Good morning my friends. I hope you will bear with me and listen for a minute or two. A joke about seizures caught my eye this morning, and it touched a sensitive place inside me. I have a seizure disorder. Please do not pity me. It is a diagnosis and sometimes a grim one; however, it sure as hell is not a death sentence. To be honest, those of us with epilepsy do have shorter life spans but while alive, I LIVE.
I do not sit around worrying when the next grand mal is going to hit. I cram as much living as I can into my life. I swim, just not alone in the ocean. I run marathons–nine, soon to be ten. I bore three beautiful children, despite the risks, and they arrived without the genetic defects that anti-seizure drugs sometimes cause; indeed, my daughter survived the two grand mal seizures I suffered while pregnant without sustaining any damage.
I drive . . . but not at night. And I write. It is true that I lost my vocabulary bank when one grand mal lit up my temporal lobe, but I rebuilt most of it. And while I never regained my map section, I navigate with a laugh and a lot of circular reasoning.
When I read stuff that equates a seizure to an emotional reaction, or uses the analogy of having a seizure to tell a joke, it upsets me. Hearing bad news does not cause seizures. An epileptic is not a spaz; she does not wig out and then convulse on the floor when she gets over-excited or emotional.
In a normal brain, millions of specialized nerve cells, called neurons, transmit electrical impulses. These impulses communicate with other areas of the brain and help us function. When these impulses misfire, a seizure occurs. Or as I explained to my children, sometimes an electrical storm goes off in my brain. Lightning flashes. Thunder rolls. Usually, the seizures last for a few minutes. If a seizure goes on for more than five minutes, I am in Status epilepticus (SE). This is a life-threatening condition in which the brain is in a state of persistent seizure. Watch the clock. Pick up the phone. Call 911. And pray. At that point, the brain is destroying itself and Mom might die.

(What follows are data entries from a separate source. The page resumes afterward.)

Lemma min_date_least d ds :
  let lo := min_date d ds in
  lo ∈ d :: ds /\ forall x, x ∈ d :: ds -> date_leb lo x = true.
Proof.
  cbv zeta. unfold min_date. revert d.
  induction ds as [|y ds IH] using rev_ind; intros d.
  - simpl. split; [apply list_elem_of_here|].
    intros x ->%list_elem_of_singleton. apply date_leb_refl.
  - rewrite fold_left_app. simpl. destruct (IH d) as [Hin Hle].
    set (best := fold_left _ ds d) in *.
    change (d :: ds ++ [y]) with ((d :: ds) ++ [y])%list.
    destruct (date_ltb y best) eqn:Hy.
    + split; [apply elem_of_app; right; apply list_elem_of_here|].
      intros x [Hx| ->%list_elem_of_singleton]%elem_of_app; [|apply date_leb_refl].
      eapply date_leb_trans; [by apply date_ltb_leb | by apply Hle].
    + split; [apply elem_of_app; by left|].
      intros x [Hx| ->%list_elem_of_singleton]%elem_of_app; [by apply Hle|].
      by apply date_ltb_ge.
Qed.

Lemma max_date_greatest d ds :
  let hi := max_date d ds in
  hi ∈ d :: ds /\ forall x, x ∈ d :: ds -> date_leb x hi = true.
Proof.
  cbv zeta. unfold max_date. revert d.
  induction ds as [|y ds IH] using rev_ind; intros d.
  - simpl. split; [apply list_elem_of_here|].
    intros x ->%list_elem_of_singleton. apply date_leb_refl.
  - rewrite fold_left_app. simpl. destruct (IH d) as [Hin Hle].
    set (best := fold_left _ ds d) in *.
    change (d :: ds ++ [y]) with ((d :: ds) ++ [y])%list.
    destruct (date_ltb best y) eqn:Hy.
    + split; [apply elem_of_app; right; apply list_elem_of_here|].
      intros x [Hx| ->%list_elem_of_singleton]%elem_of_app; [|apply date_leb_refl].
      eapply date_leb_trans; [by apply Hle | by apply date_ltb_leb].
    + split; [apply elem_of_app; by left|].
      intros x [Hx| ->%list_elem_of_singleton]%elem_of_app; [by apply Hle|].
      by apply date_ltb_ge.
Qed.

(** X19. The summary is the empty dictionary exactly when the analyzer
    holds no record.  Otherwise its count, its total and its mean are
    the [total_products], the [total_value] and the
    [average_nominal_value] that [analyze_products] reports for the
    collection the analyzer holds, whatever the analyzer analysed
    before. *)
Theorem get_products_summary_agrees (self : SRPAnalyzer) :
  let s := get_products_summary self in
  let r := snd (analyze_products self None) in
  (s = [] <-> products (self_products self) = [])
  /\ (products (self_products self) <> [] ->
      dict_keys s = [ "total_count"; "date_range"; "countries"; "currencies";
                      "product_types"; "risk_levels"; "total_nominal_value";
                      "average_nominal_value" ]
      /\ dict_get "total_count" s = Some (SInt (total_products r))
      /\ dict_get "total_nominal_value" s = Some (SFloat (total_value r))
      /\ dict_get "average_nominal_value" s = Some (SFloat (average_nominal_value r))).
Proof.
  cbv zeta. split.
  - unfold get_products_summary. by destruct (products (self_products self)).
  - intros Hne.
    destruct (analyze_products_fields self None Hne) as (H0 & H1 & H2 & _).
    rewrite H0, H1, H2. simpl default.
    unfold get_products_summary. by destruct (products (self_products self)).
Qed.

(** X20. The dates of the summary are the earliest and the latest issue
    date of the records the analyzer holds, as [YYYY-MM-DD]. *)
Theorem get_products_summary_date_range (self : SRPAnalyzer) :
  products (self_products self) <> [] ->
  exists lo hi,
    dict_get "date_range" (get_products_summary self)
    = Some (SDict [ ("start", isoformat (issue_date lo));
                    ("end", isoformat (issue_date hi)) ])
    /\ lo ∈ products (self_products self)
    /\ hi ∈ products (self_products self)
    /\ forall p, p ∈ products (self_products self) ->
         date_leb (issue_date lo) (issue_date p) = true
         /\ date_leb (issue_date p) (issue_date hi) = true.
Proof.
  intros Hne. unfold get_products_summary.
  destruct (products (self_products self)) as [|p ps]; [done|].
  destruct (min_date_least (issue_date p) (map issue_date ps)) as [Hlo Hlo'].
  destruct (max_date_greatest (issue_date p) (map issue_date ps)) as [Hhi Hhi'].
  change (issue_date p :: map issue_date ps) with (map issue_date (p :: ps)) in *.
  apply list_elem_of_fmap in Hlo as (lo & Elo & Hlo).
  apply list_elem_of_fmap in Hhi as (hi & Ehi & Hhi).
  exists lo, hi. rewrite <- Elo, <- Ehi. split; [reflexivity|].
  split; [done|]. split; [done|].
  intros q Hq. split; [apply Hlo' | apply Hhi']; by apply list_elem_of_fmap_2.
Qed.

Lemma get_products_summary_date_range_witness :
  let self := SRPAnalyzer_new (Some (collection [certificate; bond; note])) in
  products (self_products self) <> []
  /\ exists lo hi,
       dict_get "date_range" (get_products_summary self)
       = Some (SDict [ ("start", isoformat (issue_date lo));
                       ("end", isoformat (issue_date hi)) ])
       /\ lo ∈ products (self_products self)
       /\ hi ∈ products (self_products self)
       /\ forall p, p ∈ products (self_products self) ->
            date_leb (issue_date lo) (issue_date p) = true
            /\ date_leb (issue_date p) (issue_date hi) = true.
Proof.
  cbv zeta. split; [discriminate|].
  apply (get_products_summary_date_range
           (SRPAnalyzer_new (Some (collection [certificate; bond; note])))).
  discriminate.
Defined.

(** The summary of the three sample records, the latest one first. *)
Example get_products_summary_of_samples :
  get_products_summary (SRPAnalyzer_new (Some (collection [certificate; bond; note])))
  = [ ("total_count", SInt 3);
      ("date_range", SDict [ ("start", "2024-08-15"); ("end", "2024-09-02") ]);
      ("countries", SSet {[ "FR"; "BE" ]});
      ("currencies", SSet {[ "EUR"; "USD" ]});
      ("product_types", SSet {[ "certificate"; "bond"; "note" ]});
      ("risk_levels", SSet (risk_level_values [certificate; bond; note]));
      ("total_nominal_value", SFloat 35000);
      ("average_nominal_value", SFloat (35000 / 3)) ].
Proof.
  unfold get_products_summary. simpl products.
  repeat (f_equal; try reflexivity); f_equal; apply set_eq; intros x;
    unfold country_values, currency_values, product_type_values, set_of; simpl;
    set_solver.
Qed.

(** X21. For a collection filled by [add_product], the countries and the
    currencies of the summary are the values of the members the
    collection lists in [countries] and in [currencies]. *)
Theorem get_products_summary_sets (l : list SRPProduct) :
  l <> [] ->
  let s := get_products_summary (SRPAnalyzer_new (Some (collection l))) in
  dict_get "countries" s
  = Some (SSet (set_of (map value (countries (collection l)))))
  /\ dict_get "currencies" s
     = Some (SSet (set_of (map value (currencies (collection l))))).
Proof.
  intros Hne. cbv zeta.
  destruct (collection_invariant l) as (Hl & _ & _ & Hc & _ & Hcu).
  unfold get_products_summary. simpl self_products. rewrite Hl.
  destruct l as [|p ps]; [done|].
  split; simpl dict_get; do 2 f_equal; apply set_eq; intros x.
  - rewrite elem_of_country_values. unfold set_of.
    rewrite elem_of_list_to_set, list_elem_of_fmap. split.
    + intros (q & Hq & <-). exists (country q). split; [done|].
      apply Hc. exists q. by rewrite Hl.
    + intros (c & -> & (q & Hq & <-)%Hc). exists q. by rewrite Hl in Hq.
  - rewrite elem_of_currency_values. unfold set_of.
    rewrite elem_of_list_to_set, list_elem_of_fmap. split.
    + intros (q & Hq & <-). exists (currency q). split; [done|].
      apply Hcu. exists q. by rewrite Hl.
    + intros (c & -> & (q & Hq & <-)%Hcu). exists q. by rewrite Hl in Hq.
Qed.

Lemma get_products_summary_sets_witness :
  [bond; note; certificate] <> []
  /\ dict_get "countries"
       (get_products_summary (SRPAnalyzer_new (Some (collection [bond; note; certificate]))))
     = Some (SSet (set_of (map value [FRANCE; BELGIUM]))).
Proof.
  split; [discriminate|].
  apply (get_products_summary_sets [bond; note; certificate]). discriminate.
Defined.

(** ** analyzer.py: the total of valid records *)

Lemma nonneg_ltb_zero x : FloatOrder.nonneg x -> PrimFloat.ltb x 0 = false.
Proof.
  unfold FloatOrder.nonneg. rewrite FloatAxioms.ltb_spec. unfold SFltb.
  change (Prim2SF 0) with (S754_zero false).
  by destruct (Prim2SF x) as [[]|[]| |[] m e].
Qed.

(** X22. When every record of the collection has a nominal value above
    zero, the [total_value] of the analysis is a number and is not
    negative, however many records are added up and even when the sum
    overflows. *)
Theorem analyze_products_total_not_negative (a : SRPAnalyzer) (l : SRPProductList) :
  products l <> [] ->
  Forall (fun p => fgtb (nominal_value p) 0 = true) (products l) ->
  let r := snd (analyze_products a (Some l)) in
  is_nan (total_value r) = false /\ PrimFloat.ltb (total_value r) 0 = false.
Proof.
  intros Hne Hpos. cbv zeta.
  destruct (analyze_products_nonempty a l Hne) as (_ & -> & _).
  assert (FloatOrder.nonneg (sum (nominal_values (products l)))) as Hsum.
  { unfold sum. apply FloatOrder.fold_add_nonneg; [apply FloatOrder.nonneg_zero|].
    unfold nominal_values. by apply Forall_map. }
  split; [by apply FloatOrder.nonneg_not_nan | by apply nonneg_ltb_zero].
Qed.

Lemma analyze_products_total_not_negative_witness :
  let l := collection [bond; note] in
  products l <> []
  /\ is_nan (total_value (snd (analyze_products (SRPAnalyzer_new None) (Some l)))) = false.
Proof.
  cbv zeta. split; [discriminate|].
  apply (analyze_products_total_not_negative (SRPAnalyzer_new None) (collection [bond; note]));
    [discriminate | repeat constructor].
Defined.

(** ** analyzer.py: the entries of the issuer ranking *)

Lemma issued_by_keyed name l : issued_by name l = keyed issuer name l.
Proof. reflexivity. Qed.

Lemma issued_by_nonempty name l : name ∈ map issuer l -> 1 <= len (issued_by name l).
Proof.
  intros Hin. pose proof (keyed_nonempty issuer name l Hin) as Hne.
  rewrite issued_by_keyed. destruct (keyed issuer name l); [done|].
  unfold len. simpl length. lia.
Qed.

Lemma issuer_counts_total (l : list SRPProduct) :
  foldr Z.add 0 (map e_count (map (issuer_group l) (first_seen (map issuer l)))) = len l.
Proof.
  rewrite map_map. simpl.
  rewrite <- (len_Permutation _ _ (keyed_cover issuer l)), len_concat, map_map.
  done.
Qed.

Lemma sum_Permutation (l l' : list Z) : l ≡ₚ l' -> foldr Z.add 0 l = foldr Z.add 0 l'.
Proof. induction 1; simpl; lia. Qed.

(** X23. Whatever the nominal values are, the issuer ranking of an
    analysis lists an issuer at most once; each entry is the group of an
    issuer of the collection, with at least one record; and when the
    collection has at most ten issuers the counts of the entries add up
    to [total_products]. *)
Theorem top_issuers_entries (a : SRPAnalyzer) (l : SRPProductList) :
  products l <> [] ->
  let r := snd (analyze_products a (Some l)) in
  NoDup (map e_issuer (top_issuers r))
  /\ Forall (fun e => e_issuer e ∈ map issuer (products l)
                      /\ e = issuer_group (products l) (e_issuer e)
                      /\ 1 <= e_count e) (top_issuers r)
  /\ ((length (first_seen (map issuer (products l))) <= 10)%nat ->
      foldr Z.add 0 (map e_count (top_issuers r)) = total_products r).
Proof.
  intros Hne. cbv zeta.
  destruct (analyze_products_nonempty a l Hne) as (-> & _ & _ & _ & _ & _ & _ & ->).
  unfold ranked_issuers. rewrite issuer_entries_groups.
  set (groups := map (issuer_group (products l)) (first_seen (map issuer (products l)))).
  pose proof (sorted_desc_Permutation PrimFloat.ltb e_total_value groups) as Hperm.
  set (ranked := sorted_desc PrimFloat.ltb e_total_value groups) in *.
  assert (map e_issuer groups = first_seen (map issuer (products l))) as Hnames.
  { unfold groups. rewrite map_map. simpl. apply map_id. }
  split_and!.
  - apply (sublist_NoDup _ (map e_issuer ranked)).
    + rewrite Hperm, Hnames. apply NoDup_first_seen.
    + change (map e_issuer) with (fmap (M := list) e_issuer).
      rewrite fmap_take. apply sublist_take.
  - apply Forall_forall. intros e He.
    assert (e ∈ groups) as Hin.
    { rewrite <- Hperm. eapply elem_of_prefix; [exact He|]. apply prefix_take. }
    unfold groups in Hin. apply list_elem_of_fmap in Hin as (name & -> & Hname).
    rewrite elem_of_first_seen in Hname. simpl.
    split_and!; [done | done | by apply issued_by_nonempty].
  - intros Hfew. rewrite take_ge.
    + rewrite (sum_Permutation _ (map e_count groups)) by (by rewrite Hperm).
      apply issuer_counts_total.
    + rewrite Hperm. unfold groups. by rewrite length_map.
Qed.

Lemma top_issuers_entries_witness :
  let l := collection [bond; note; certificate] in
  products l <> []
  /\ NoDup (map e_issuer (top_issuers (snd (analyze_products (SRPAnalyzer_new None) (Some l))))).
Proof.
  cbv zeta. split; [discriminate|].
  apply (top_issuers_entries (SRPAnalyzer_new None) (collection [bond; note; certificate])).
  discriminate.
Defined.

Friends, there is nothing funny about having a seizure. When I hear seizure jokes, it reminds me of my own mortality, which I can handle most days. Hell, I remember it each night when I say my prayers and thank God for watching over me while I sleep. What I cannot handle is feeling that you think I somehow can corral these neurons that zip around inside my brain. I take my meds every day, try to get enough sleep, avoid bright flashing lights and alcohol, but beyond that, I cannot reduce the chance that another seizure will strike. It is not within my volition.
Don’t feel sorry for me. But please don’t make fun of me either. And if you would like to learn more about seizures, please visit: http://www.epilepsyfoundation.org/.
What words upset you? What jokes hit a nerve?